• _Work request_
Restate word for word the lines of the records below, starting at the line that contains "len else target" and ending at the line that contains "place, their size", with both of those lines included and nothing else.

[Saved data entries]
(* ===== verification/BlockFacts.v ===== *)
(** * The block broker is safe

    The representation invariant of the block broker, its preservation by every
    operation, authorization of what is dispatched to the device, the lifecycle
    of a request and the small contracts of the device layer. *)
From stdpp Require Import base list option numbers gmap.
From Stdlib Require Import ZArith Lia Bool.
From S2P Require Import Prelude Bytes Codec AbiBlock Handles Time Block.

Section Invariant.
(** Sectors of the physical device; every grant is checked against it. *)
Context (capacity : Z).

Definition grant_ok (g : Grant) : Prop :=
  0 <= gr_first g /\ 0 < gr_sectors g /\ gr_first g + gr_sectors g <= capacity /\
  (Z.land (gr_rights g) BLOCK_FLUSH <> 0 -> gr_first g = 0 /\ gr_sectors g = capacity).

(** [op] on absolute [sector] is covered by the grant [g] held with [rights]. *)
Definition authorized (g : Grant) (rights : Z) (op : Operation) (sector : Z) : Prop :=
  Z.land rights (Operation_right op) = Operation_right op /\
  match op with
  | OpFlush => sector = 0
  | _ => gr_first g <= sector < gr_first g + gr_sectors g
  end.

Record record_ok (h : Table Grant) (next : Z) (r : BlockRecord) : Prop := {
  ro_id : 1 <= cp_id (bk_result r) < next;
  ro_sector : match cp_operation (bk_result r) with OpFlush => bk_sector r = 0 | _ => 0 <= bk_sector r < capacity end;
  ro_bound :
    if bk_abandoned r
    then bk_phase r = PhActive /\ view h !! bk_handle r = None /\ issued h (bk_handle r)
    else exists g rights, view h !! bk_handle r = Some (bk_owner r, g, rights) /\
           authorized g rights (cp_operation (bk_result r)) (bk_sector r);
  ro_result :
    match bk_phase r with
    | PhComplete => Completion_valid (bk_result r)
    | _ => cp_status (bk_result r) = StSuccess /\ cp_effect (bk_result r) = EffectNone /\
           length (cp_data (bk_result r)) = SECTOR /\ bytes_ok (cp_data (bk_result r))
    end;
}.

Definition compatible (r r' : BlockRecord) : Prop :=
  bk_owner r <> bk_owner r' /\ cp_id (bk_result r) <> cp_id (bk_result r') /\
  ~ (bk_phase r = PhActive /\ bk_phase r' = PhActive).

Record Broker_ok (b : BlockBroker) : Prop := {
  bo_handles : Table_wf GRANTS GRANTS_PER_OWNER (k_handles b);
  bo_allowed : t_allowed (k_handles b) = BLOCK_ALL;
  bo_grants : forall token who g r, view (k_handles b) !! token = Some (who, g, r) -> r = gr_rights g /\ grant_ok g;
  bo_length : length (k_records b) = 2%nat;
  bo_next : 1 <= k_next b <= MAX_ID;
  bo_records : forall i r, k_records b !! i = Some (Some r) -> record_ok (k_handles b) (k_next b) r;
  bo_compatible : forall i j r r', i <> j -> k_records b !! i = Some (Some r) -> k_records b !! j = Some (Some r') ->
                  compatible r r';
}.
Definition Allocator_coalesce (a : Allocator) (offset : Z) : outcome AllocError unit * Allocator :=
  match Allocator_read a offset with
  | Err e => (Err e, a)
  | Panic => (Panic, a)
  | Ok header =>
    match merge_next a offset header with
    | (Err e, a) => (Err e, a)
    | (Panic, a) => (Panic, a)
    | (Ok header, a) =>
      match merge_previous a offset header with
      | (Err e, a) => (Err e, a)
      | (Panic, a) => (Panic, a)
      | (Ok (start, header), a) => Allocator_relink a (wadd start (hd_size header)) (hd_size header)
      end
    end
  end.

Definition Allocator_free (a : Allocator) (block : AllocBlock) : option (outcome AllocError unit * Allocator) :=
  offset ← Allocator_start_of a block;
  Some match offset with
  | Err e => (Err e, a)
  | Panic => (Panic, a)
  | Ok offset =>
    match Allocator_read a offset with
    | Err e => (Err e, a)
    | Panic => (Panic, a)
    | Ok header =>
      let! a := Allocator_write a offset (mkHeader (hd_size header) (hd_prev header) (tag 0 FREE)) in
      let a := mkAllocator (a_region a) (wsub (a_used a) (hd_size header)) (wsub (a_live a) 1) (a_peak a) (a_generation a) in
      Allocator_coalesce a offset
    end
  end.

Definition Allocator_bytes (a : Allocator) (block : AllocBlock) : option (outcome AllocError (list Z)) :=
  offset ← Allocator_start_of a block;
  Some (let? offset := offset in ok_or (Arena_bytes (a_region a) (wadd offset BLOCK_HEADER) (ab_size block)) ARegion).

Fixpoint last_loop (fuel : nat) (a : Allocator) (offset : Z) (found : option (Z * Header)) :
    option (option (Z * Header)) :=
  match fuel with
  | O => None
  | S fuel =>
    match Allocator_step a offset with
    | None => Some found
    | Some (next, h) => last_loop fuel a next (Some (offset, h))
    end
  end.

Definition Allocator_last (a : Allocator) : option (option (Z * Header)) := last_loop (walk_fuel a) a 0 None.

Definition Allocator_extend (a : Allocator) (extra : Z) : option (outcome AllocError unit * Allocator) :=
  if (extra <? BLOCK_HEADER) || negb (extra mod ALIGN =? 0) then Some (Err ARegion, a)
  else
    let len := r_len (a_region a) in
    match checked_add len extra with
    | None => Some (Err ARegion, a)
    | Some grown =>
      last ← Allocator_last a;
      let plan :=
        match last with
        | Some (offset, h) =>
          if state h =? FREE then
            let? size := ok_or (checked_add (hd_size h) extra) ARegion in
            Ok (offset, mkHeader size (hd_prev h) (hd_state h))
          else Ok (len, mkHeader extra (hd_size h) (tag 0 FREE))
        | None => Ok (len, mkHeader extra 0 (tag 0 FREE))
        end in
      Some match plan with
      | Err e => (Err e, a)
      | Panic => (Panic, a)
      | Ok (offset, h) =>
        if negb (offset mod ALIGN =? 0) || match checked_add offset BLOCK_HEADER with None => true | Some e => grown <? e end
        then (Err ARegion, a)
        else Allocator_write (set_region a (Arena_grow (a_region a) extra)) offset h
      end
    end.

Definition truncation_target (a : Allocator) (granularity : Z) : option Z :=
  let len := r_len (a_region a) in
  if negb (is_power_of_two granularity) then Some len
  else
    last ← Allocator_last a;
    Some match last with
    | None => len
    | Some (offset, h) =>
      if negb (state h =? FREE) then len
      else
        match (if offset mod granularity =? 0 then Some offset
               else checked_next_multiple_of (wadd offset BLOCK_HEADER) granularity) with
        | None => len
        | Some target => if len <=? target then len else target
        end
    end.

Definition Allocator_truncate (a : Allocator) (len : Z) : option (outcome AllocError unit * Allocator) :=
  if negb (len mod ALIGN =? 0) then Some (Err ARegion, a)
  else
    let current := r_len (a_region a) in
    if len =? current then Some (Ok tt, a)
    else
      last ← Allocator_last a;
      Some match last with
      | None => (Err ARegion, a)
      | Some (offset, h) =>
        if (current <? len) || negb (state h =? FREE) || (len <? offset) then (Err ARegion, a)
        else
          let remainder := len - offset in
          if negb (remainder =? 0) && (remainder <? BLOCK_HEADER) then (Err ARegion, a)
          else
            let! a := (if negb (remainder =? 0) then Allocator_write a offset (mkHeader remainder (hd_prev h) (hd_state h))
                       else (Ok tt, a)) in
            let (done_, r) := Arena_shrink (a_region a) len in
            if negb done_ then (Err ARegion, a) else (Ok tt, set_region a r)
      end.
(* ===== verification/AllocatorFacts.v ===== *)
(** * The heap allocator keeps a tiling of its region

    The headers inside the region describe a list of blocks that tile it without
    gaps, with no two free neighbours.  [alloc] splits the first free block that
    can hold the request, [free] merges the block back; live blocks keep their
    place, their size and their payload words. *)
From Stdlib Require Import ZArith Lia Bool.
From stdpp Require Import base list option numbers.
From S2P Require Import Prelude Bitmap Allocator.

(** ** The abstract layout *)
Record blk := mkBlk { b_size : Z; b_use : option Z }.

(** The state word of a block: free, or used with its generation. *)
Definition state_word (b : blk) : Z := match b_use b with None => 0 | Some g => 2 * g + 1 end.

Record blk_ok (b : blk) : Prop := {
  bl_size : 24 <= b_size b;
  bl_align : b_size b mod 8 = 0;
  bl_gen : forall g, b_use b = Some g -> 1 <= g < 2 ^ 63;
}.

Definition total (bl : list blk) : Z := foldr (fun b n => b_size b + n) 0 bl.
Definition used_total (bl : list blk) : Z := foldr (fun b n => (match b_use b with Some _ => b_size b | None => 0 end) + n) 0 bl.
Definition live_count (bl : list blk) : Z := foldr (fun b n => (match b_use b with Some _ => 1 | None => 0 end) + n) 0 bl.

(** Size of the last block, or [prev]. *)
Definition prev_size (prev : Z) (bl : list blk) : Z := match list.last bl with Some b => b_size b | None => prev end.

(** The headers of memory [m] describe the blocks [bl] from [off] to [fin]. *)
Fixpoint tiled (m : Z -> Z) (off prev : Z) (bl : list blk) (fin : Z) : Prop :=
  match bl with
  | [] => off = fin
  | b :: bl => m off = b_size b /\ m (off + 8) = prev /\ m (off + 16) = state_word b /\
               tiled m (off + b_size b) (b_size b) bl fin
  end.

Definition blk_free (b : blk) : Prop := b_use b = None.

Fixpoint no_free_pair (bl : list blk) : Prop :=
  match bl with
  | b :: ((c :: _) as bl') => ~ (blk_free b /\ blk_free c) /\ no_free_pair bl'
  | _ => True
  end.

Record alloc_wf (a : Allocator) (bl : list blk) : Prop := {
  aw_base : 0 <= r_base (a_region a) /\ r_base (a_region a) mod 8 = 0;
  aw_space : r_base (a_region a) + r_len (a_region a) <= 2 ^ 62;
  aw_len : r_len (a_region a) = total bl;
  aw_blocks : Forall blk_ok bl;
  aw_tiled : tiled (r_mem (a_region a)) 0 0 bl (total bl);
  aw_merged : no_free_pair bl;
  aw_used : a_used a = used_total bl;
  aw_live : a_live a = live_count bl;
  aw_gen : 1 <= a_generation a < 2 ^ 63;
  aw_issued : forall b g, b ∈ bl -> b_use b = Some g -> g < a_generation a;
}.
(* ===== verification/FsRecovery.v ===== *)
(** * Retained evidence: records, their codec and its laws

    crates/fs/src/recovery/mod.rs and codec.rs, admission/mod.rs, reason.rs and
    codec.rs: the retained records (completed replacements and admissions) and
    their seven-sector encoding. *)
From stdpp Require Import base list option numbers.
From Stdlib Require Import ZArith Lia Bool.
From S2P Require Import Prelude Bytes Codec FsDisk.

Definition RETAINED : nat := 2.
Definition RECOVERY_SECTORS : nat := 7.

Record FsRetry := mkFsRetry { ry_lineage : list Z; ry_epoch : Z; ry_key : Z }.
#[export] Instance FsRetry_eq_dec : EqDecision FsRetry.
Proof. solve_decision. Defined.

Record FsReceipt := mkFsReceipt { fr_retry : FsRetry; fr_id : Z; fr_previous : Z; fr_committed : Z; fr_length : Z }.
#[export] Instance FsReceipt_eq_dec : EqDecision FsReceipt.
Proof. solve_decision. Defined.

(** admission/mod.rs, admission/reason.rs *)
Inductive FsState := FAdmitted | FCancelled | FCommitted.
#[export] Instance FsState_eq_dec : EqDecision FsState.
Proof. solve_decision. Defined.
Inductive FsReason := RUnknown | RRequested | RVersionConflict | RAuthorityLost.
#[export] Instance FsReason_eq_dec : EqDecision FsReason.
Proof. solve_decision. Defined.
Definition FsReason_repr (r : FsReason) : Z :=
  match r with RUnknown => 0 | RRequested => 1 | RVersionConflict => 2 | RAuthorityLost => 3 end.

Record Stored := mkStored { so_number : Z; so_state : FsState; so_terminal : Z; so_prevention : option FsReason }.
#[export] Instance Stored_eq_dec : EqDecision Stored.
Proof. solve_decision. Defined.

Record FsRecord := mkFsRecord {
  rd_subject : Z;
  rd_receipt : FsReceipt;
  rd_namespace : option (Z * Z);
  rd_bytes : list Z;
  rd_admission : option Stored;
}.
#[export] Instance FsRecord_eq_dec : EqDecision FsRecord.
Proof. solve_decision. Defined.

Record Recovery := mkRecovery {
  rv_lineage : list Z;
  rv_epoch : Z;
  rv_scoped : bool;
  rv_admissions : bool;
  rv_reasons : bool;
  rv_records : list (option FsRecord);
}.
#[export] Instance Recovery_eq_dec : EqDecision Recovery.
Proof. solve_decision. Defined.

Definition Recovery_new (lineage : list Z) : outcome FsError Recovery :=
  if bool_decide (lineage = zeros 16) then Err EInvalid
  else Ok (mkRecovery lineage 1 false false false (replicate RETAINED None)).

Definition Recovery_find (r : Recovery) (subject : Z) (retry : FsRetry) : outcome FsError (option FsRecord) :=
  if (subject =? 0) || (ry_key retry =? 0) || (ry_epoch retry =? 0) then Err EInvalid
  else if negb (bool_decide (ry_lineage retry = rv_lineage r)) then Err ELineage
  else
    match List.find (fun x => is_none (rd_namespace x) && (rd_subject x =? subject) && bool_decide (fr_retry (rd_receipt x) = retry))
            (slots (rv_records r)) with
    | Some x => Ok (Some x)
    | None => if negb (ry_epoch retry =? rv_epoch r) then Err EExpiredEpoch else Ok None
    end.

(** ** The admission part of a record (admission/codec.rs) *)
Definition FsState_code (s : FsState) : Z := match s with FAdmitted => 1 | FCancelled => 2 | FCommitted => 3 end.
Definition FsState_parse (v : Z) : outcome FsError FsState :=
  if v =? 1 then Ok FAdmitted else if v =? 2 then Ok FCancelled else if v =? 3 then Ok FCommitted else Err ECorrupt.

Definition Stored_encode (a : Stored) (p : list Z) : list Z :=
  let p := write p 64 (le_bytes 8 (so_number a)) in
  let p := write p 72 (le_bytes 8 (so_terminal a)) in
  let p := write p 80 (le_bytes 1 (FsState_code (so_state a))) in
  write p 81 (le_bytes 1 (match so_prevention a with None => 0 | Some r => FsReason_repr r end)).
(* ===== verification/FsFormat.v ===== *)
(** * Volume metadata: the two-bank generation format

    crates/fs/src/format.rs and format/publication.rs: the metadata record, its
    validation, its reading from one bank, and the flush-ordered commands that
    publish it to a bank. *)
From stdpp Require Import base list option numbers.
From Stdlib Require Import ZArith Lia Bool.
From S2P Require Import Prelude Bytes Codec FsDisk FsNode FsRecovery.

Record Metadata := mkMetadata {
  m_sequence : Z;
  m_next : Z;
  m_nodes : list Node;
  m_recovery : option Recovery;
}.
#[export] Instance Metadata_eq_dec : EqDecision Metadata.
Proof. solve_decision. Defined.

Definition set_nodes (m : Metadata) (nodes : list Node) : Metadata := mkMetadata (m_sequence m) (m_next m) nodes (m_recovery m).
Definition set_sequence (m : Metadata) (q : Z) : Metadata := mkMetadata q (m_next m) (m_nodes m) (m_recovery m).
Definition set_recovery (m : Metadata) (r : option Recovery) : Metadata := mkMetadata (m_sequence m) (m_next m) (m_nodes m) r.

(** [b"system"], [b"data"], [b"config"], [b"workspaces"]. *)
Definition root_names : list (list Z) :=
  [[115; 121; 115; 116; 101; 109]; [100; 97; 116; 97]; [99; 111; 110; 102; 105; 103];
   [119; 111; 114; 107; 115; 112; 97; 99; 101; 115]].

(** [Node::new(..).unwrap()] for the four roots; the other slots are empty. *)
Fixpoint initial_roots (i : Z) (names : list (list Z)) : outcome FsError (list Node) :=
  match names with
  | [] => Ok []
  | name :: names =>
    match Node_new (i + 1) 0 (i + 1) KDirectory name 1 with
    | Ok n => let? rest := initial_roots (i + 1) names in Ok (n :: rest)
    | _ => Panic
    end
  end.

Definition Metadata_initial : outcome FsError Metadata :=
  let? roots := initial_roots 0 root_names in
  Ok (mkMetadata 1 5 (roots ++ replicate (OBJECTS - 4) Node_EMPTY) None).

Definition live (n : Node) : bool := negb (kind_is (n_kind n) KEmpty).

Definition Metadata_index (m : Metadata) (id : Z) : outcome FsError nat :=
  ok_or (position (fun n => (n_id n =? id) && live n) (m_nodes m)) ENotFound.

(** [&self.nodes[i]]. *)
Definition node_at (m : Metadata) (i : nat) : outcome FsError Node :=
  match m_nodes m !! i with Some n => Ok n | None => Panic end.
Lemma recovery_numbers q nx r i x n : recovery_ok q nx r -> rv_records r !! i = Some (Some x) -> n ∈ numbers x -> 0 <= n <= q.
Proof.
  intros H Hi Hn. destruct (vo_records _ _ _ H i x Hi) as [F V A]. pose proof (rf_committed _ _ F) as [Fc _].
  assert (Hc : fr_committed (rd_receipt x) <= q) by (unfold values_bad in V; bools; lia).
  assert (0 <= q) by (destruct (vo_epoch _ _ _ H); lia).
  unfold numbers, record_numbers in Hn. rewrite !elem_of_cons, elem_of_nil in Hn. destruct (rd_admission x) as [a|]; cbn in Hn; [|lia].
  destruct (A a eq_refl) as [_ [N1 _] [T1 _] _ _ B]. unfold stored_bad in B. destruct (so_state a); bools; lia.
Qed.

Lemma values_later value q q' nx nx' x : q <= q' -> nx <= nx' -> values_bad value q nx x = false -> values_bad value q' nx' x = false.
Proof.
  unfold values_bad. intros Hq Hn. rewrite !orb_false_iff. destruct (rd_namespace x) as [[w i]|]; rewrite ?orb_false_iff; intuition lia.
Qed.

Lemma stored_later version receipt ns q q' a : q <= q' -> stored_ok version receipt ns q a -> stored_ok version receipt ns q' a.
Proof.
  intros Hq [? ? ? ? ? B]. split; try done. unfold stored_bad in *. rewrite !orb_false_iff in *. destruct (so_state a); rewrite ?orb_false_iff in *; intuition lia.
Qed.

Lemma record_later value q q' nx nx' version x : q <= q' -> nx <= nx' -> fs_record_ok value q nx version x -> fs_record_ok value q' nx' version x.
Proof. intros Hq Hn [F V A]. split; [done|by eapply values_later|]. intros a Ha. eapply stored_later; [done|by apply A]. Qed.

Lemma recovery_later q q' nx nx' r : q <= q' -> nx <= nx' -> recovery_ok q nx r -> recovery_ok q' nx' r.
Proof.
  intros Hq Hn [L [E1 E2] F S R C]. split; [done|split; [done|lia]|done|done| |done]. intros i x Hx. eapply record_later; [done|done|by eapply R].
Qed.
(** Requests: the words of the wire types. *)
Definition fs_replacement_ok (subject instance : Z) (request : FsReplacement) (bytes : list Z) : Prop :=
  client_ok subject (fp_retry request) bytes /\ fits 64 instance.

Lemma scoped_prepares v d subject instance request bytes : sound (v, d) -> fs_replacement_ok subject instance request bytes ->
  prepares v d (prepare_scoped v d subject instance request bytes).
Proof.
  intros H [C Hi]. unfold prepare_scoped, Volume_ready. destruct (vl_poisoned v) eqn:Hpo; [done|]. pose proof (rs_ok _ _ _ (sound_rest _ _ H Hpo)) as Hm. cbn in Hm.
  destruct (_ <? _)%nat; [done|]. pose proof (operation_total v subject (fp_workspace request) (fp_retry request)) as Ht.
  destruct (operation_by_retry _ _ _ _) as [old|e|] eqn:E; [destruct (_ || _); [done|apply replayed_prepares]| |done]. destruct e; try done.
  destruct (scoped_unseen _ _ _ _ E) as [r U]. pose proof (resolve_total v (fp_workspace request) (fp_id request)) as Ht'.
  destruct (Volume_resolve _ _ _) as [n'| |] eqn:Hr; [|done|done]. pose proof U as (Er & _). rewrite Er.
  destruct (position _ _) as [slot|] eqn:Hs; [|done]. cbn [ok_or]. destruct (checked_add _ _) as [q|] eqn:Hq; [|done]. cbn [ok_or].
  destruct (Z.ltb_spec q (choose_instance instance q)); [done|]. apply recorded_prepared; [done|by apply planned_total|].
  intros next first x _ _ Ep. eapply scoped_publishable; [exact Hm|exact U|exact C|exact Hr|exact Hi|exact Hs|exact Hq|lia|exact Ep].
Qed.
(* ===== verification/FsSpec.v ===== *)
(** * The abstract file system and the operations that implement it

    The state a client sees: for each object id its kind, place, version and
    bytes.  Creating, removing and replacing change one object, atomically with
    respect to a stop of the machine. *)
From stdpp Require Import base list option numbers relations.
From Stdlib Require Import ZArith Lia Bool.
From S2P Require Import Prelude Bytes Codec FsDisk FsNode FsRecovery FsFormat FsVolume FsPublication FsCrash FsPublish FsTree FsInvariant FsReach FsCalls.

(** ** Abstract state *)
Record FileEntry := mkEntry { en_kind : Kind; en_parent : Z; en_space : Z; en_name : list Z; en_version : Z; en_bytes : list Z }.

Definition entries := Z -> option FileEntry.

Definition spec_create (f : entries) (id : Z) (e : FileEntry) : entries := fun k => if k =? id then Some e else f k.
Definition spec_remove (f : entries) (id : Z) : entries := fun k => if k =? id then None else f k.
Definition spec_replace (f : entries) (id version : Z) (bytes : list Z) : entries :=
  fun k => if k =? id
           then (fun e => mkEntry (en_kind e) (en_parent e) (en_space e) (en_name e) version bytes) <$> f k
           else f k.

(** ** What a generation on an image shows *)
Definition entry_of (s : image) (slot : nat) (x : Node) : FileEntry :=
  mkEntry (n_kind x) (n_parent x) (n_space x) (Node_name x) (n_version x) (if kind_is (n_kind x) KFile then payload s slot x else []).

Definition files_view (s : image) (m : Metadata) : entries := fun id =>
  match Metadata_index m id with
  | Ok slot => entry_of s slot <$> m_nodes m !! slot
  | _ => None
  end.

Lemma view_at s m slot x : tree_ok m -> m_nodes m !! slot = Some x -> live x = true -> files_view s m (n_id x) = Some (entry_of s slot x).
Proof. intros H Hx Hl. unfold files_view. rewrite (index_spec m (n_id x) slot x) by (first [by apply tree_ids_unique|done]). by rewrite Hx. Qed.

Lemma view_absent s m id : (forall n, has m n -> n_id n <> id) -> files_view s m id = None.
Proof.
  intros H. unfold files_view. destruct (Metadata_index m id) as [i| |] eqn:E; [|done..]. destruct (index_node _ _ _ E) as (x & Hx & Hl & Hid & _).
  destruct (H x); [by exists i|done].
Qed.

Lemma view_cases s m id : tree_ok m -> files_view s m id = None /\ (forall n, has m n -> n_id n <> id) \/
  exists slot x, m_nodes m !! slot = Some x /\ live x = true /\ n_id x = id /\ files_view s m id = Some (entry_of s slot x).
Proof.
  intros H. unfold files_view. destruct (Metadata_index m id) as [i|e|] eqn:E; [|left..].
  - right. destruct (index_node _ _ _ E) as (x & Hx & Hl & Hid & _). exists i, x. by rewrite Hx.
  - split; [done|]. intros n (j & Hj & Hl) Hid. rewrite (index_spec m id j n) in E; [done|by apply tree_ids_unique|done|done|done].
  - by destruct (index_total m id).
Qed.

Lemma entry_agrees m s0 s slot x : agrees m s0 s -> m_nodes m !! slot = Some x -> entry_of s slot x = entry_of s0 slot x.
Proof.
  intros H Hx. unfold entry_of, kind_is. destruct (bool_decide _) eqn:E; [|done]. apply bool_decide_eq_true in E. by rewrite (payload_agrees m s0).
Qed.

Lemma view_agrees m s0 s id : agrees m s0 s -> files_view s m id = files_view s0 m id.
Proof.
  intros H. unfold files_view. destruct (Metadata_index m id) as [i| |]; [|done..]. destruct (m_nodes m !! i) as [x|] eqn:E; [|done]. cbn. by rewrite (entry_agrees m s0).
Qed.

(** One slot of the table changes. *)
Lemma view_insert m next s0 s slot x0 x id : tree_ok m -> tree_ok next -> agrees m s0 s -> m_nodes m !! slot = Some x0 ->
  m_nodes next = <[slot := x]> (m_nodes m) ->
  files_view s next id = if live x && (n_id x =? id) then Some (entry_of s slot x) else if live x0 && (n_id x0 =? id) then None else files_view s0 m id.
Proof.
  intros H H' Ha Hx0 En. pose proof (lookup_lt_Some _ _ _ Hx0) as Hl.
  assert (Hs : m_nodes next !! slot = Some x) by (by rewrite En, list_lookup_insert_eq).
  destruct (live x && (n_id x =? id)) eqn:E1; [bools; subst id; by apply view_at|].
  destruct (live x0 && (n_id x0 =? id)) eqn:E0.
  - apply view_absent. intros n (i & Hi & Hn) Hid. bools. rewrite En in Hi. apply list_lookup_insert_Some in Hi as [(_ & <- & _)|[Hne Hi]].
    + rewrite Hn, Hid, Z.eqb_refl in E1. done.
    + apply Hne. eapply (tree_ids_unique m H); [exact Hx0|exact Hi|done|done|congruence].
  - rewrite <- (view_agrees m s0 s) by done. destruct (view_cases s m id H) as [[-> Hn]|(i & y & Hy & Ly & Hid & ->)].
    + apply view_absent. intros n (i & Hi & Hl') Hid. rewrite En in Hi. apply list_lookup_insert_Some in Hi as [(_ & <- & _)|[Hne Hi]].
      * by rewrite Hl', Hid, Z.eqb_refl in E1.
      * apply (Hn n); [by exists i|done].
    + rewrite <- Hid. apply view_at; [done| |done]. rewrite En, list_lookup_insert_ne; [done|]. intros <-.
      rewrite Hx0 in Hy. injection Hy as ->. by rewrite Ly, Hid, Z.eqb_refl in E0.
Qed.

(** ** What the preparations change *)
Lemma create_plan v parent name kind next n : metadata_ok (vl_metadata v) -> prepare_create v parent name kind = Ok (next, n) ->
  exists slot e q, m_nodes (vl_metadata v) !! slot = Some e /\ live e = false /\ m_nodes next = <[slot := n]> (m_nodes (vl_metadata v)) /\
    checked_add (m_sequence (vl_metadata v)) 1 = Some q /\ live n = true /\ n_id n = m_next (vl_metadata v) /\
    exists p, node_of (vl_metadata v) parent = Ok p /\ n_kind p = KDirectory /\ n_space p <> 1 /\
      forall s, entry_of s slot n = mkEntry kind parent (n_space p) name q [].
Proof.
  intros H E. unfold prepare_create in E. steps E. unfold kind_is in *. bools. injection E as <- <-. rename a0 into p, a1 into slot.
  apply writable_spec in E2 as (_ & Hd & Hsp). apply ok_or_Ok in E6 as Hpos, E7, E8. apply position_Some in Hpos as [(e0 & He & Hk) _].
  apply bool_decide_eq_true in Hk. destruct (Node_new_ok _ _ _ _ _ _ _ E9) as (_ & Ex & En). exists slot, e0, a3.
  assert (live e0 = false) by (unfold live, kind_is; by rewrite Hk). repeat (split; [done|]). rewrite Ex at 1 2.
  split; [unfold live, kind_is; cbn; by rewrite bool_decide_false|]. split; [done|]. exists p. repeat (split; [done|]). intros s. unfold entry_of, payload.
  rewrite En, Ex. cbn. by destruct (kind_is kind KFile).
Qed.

• _Reply_
        | Some target => if len <=? target then len else target
        end
    end.

Definition Allocator_truncate (a : Allocator) (len : Z) : option (outcome AllocError unit * Allocator) :=
  if negb (len mod ALIGN =? 0) then Some (Err ARegion, a)
  else
    let current := r_len (a_region a) in
    if len =? current then Some (Ok tt, a)
    else
      last ← Allocator_last a;
      Some match last with
      | None => (Err ARegion, a)
      | Some (offset, h) =>
        if (current <? len) || negb (state h =? FREE) || (len <? offset) then (Err ARegion, a)
        else
          let remainder := len - offset in
          if negb (remainder =? 0) && (remainder <? BLOCK_HEADER) then (Err ARegion, a)
          else
            let! a := (if negb (remainder =? 0) then Allocator_write a offset (mkHeader remainder (hd_prev h) (hd_state h))
                       else (Ok tt, a)) in
            let (done_, r) := Arena_shrink (a_region a) len in
            if negb done_ then (Err ARegion, a) else (Ok tt, set_region a r)
      end.
(* ===== verification/AllocatorFacts.v ===== *)
(** * The heap allocator keeps a tiling of its region

    The headers inside the region describe a list of blocks that tile it without
    gaps, with no two free neighbours.  [alloc] splits the first free block that
    can hold the request, [free] merges the block back; live blocks keep their
    place, their size and their payload words. *)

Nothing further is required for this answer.